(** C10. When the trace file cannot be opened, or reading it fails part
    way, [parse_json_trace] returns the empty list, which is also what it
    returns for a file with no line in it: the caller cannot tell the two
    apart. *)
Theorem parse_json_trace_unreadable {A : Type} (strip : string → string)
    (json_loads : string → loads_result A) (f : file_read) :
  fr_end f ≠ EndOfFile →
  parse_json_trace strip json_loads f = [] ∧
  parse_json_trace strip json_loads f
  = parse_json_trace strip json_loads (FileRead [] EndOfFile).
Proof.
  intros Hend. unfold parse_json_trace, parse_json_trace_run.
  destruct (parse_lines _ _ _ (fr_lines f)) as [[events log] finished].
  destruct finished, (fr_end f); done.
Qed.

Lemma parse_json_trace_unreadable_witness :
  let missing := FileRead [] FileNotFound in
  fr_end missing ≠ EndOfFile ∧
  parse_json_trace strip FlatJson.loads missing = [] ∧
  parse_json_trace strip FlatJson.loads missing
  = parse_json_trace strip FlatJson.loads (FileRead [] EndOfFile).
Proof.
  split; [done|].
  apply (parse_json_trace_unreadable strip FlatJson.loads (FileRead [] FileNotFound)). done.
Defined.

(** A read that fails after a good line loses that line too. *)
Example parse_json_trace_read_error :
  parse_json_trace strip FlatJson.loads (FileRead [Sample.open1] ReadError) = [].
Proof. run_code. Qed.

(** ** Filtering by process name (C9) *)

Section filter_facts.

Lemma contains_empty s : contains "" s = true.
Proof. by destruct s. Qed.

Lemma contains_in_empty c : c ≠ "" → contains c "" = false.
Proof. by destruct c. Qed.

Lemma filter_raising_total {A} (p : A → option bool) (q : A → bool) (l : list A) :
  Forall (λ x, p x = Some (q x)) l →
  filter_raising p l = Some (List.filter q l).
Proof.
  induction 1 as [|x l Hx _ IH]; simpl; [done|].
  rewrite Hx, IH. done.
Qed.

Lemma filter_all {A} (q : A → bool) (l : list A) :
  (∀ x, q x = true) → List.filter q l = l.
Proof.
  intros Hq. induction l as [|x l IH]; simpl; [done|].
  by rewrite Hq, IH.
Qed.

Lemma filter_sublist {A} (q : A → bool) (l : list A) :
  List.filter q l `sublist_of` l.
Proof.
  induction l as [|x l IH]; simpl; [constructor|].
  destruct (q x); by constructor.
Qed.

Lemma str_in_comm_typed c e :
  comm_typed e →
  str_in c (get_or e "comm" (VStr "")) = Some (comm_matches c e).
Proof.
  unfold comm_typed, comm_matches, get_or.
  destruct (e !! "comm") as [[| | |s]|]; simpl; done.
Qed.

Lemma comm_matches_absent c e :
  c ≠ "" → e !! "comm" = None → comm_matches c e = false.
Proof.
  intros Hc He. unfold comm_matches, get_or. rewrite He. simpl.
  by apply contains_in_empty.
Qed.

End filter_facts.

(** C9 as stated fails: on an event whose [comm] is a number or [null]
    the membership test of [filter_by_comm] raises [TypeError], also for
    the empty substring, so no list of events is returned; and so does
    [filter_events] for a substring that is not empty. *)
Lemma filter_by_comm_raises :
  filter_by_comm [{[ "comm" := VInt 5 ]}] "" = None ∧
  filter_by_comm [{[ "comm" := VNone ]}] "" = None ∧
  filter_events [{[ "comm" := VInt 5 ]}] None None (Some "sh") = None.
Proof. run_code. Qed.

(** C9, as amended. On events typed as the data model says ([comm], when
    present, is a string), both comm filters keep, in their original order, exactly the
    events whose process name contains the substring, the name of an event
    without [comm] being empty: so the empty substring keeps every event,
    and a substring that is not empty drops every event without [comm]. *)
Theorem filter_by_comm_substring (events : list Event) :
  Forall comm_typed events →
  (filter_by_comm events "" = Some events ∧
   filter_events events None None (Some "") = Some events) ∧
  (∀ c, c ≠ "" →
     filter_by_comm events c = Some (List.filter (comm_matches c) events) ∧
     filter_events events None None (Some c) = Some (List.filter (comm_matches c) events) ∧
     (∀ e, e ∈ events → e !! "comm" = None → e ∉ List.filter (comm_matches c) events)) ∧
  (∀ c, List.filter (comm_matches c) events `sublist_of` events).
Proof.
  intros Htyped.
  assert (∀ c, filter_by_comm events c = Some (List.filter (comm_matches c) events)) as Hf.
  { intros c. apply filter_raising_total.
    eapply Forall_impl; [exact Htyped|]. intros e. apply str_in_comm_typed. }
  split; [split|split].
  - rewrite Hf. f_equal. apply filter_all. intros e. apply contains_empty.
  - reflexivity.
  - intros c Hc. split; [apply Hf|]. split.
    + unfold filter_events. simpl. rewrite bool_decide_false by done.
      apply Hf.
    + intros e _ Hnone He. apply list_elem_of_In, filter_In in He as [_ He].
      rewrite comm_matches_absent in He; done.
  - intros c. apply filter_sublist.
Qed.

-------------------------

-- Exercise requirements --
Copy out all lines of the material above in which "apply" occurs.

-- Exercise solution --
  apply (parse_json_trace_unreadable strip FlatJson.loads (FileRead [] FileNotFound)). done.
  by apply contains_in_empty.
  { intros c. apply filter_raising_total.
    eapply Forall_impl; [exact Htyped|]. intros e. apply str_in_comm_typed. }
  - rewrite Hf. f_equal. apply filter_all. intros e. apply contains_empty.
  - intros c Hc. split; [apply Hf|]. split.
      apply Hf.
    + intros e _ Hnone He. apply list_elem_of_In, filter_In in He as [_ He].
  - intros c. apply filter_sublist.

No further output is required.